What is expected - Start with the first line of the data and end with the line that holds "(** C2: a revoked"; write out each one exactly.

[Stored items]
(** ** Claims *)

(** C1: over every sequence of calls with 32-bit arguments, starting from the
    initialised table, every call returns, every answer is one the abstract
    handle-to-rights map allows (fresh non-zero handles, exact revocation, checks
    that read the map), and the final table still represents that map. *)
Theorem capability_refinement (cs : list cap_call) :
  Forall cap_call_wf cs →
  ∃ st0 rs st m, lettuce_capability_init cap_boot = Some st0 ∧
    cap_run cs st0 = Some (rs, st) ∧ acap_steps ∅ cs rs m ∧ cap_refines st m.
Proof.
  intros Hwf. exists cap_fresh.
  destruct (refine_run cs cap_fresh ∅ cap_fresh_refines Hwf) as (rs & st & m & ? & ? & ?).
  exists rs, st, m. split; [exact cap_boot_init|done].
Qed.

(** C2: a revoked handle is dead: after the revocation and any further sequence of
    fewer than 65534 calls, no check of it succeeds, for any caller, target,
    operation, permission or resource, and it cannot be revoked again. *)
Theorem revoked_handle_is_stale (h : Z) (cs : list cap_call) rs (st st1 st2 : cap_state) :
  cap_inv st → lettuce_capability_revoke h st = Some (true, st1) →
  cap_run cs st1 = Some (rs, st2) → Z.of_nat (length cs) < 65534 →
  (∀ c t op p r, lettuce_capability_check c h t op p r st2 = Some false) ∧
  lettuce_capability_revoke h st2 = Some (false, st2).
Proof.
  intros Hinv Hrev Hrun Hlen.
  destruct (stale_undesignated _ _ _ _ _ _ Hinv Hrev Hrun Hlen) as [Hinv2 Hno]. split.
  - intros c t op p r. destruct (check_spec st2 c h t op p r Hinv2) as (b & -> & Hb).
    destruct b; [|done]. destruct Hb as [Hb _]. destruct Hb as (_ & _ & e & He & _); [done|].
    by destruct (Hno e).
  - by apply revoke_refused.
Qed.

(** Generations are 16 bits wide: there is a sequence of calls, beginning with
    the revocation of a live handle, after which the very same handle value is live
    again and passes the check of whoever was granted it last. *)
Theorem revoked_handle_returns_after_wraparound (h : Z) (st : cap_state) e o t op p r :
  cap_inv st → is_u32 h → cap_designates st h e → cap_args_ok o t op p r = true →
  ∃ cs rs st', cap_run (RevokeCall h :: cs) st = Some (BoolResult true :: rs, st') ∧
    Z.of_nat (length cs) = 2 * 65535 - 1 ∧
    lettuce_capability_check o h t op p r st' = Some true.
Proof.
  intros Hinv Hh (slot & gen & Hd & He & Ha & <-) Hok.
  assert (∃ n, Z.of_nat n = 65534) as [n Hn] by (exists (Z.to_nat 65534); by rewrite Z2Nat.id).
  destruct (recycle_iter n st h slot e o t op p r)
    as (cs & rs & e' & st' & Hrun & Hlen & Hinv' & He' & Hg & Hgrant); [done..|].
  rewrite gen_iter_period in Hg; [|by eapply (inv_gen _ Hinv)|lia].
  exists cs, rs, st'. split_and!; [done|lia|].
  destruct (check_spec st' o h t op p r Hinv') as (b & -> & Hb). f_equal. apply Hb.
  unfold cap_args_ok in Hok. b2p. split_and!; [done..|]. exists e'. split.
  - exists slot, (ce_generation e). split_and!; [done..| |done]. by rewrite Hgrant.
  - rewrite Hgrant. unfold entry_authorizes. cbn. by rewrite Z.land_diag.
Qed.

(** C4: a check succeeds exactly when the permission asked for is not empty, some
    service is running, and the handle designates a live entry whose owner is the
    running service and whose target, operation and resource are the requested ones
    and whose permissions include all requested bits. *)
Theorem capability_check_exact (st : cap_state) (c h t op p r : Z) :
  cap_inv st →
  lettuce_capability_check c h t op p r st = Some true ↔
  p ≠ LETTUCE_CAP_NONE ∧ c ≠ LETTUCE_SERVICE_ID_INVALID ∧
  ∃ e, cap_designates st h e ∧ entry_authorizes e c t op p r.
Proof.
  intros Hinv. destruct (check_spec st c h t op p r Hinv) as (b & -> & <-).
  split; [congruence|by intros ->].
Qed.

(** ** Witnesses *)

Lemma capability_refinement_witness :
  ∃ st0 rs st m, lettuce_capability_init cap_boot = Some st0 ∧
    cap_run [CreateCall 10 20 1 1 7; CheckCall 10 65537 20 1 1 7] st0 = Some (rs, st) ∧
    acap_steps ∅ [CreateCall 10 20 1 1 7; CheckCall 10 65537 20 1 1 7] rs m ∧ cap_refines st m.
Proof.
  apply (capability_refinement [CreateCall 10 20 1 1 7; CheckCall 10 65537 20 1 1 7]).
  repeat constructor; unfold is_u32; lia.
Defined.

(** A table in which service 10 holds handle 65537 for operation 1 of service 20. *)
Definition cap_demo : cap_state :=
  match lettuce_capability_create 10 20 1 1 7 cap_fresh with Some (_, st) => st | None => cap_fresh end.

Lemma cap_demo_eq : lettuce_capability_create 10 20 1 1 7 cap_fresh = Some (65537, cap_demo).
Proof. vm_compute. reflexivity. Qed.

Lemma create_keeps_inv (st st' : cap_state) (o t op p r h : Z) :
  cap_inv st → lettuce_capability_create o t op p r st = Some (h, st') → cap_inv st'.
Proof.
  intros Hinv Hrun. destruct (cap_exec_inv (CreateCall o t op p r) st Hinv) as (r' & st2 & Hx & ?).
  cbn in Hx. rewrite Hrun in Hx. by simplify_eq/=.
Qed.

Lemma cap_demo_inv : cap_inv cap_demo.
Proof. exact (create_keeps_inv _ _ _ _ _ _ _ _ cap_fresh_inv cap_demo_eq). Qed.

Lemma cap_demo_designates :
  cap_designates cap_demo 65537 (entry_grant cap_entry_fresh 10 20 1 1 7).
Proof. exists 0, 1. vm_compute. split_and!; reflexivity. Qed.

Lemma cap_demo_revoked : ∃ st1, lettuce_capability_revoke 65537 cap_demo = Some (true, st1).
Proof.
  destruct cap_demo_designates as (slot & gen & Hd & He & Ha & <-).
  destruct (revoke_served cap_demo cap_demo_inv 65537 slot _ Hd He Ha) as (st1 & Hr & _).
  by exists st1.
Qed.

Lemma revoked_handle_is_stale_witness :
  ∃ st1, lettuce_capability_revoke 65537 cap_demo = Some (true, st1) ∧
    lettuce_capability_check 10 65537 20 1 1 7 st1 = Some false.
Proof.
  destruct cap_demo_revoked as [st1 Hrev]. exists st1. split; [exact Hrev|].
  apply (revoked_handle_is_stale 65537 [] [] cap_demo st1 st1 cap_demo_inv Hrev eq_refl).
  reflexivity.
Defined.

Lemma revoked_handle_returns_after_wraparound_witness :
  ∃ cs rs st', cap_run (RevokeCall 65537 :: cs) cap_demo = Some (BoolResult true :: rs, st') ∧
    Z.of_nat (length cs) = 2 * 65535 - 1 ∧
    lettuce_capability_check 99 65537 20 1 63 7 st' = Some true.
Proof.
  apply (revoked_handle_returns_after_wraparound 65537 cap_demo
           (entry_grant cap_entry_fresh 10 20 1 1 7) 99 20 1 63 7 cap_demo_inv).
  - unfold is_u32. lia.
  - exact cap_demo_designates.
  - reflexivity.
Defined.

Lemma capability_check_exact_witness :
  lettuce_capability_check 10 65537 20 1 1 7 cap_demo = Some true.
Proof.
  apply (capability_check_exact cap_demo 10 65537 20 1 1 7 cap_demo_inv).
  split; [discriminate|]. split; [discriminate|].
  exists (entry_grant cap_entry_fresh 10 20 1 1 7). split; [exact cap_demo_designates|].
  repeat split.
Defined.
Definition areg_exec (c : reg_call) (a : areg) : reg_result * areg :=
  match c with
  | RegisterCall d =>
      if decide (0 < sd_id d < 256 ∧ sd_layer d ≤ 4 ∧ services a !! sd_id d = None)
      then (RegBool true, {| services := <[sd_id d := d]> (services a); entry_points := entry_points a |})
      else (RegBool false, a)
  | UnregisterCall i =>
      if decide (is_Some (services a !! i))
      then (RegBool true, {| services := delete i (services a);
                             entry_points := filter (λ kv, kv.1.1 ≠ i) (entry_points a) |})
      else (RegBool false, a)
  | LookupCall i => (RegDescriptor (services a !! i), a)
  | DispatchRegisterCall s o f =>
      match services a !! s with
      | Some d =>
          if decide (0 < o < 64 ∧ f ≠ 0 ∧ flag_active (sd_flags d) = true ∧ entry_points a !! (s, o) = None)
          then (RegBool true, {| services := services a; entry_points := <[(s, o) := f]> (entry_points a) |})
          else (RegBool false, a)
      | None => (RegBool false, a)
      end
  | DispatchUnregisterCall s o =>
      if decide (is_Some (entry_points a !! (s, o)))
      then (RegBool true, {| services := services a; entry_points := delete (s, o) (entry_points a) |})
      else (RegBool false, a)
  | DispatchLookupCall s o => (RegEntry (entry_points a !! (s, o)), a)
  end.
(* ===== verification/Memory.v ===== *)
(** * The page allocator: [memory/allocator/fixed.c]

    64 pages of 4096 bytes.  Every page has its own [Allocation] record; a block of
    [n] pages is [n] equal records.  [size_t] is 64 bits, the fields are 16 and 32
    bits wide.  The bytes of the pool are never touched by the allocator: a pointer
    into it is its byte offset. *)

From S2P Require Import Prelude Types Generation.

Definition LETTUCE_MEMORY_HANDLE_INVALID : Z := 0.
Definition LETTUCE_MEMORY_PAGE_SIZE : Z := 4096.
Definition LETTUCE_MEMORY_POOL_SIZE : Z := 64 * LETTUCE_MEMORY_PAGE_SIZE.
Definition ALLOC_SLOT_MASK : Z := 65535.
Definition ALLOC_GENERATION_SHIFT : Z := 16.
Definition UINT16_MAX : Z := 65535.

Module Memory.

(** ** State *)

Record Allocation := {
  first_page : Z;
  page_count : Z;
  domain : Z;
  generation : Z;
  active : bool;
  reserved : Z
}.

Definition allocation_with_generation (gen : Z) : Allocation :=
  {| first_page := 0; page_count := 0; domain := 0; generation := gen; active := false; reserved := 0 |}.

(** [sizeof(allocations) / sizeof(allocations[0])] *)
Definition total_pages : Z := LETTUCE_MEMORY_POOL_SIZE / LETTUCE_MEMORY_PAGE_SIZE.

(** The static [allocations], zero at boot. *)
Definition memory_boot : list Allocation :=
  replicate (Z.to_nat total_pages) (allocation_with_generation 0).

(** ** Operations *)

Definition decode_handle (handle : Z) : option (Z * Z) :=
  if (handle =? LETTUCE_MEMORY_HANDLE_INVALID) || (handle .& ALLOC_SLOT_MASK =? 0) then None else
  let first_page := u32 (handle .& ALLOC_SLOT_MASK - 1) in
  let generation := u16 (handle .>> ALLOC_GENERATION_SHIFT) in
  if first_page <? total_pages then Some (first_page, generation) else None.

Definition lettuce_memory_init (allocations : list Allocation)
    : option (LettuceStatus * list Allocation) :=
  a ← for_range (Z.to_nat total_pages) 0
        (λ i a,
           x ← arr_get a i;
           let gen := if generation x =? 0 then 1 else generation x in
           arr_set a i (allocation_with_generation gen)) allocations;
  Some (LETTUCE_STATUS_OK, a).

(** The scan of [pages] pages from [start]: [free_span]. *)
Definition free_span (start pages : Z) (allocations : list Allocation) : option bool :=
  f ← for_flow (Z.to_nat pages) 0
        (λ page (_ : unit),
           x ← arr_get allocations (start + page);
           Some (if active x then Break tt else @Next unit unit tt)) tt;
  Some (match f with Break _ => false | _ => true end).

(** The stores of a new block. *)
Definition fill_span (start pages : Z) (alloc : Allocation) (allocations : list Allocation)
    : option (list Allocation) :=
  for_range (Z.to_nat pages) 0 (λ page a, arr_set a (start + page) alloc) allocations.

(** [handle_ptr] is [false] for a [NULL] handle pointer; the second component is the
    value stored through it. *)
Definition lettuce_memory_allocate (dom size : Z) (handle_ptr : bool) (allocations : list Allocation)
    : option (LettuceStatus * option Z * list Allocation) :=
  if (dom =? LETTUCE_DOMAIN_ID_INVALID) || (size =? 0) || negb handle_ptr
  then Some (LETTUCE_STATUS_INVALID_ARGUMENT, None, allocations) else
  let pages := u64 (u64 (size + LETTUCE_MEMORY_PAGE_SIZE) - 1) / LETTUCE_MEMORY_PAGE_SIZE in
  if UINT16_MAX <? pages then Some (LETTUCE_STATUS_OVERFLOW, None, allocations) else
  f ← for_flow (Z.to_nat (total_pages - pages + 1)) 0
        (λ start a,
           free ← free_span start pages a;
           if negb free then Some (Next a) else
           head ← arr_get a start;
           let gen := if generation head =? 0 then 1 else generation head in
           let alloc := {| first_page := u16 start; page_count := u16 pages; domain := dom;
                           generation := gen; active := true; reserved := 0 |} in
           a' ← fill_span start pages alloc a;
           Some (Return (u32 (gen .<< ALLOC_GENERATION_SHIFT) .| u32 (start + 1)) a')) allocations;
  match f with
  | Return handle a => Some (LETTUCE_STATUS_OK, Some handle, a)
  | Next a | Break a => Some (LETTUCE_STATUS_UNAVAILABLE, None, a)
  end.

Answer section -
(** ** Claims *)

(** C1: over every sequence of calls with 32-bit arguments, starting from the
    initialised table, every call returns, every answer is one the abstract
    handle-to-rights map allows (fresh non-zero handles, exact revocation, checks
    that read the map), and the final table still represents that map. *)
Theorem capability_refinement (cs : list cap_call) :
  Forall cap_call_wf cs →
  ∃ st0 rs st m, lettuce_capability_init cap_boot = Some st0 ∧
    cap_run cs st0 = Some (rs, st) ∧ acap_steps ∅ cs rs m ∧ cap_refines st m.
Proof.
  intros Hwf. exists cap_fresh.
  destruct (refine_run cs cap_fresh ∅ cap_fresh_refines Hwf) as (rs & st & m & ? & ? & ?).
  exists rs, st, m. split; [exact cap_boot_init|done].
Qed.

(** C2: a revoked handle is dead: after the revocation and any further sequence of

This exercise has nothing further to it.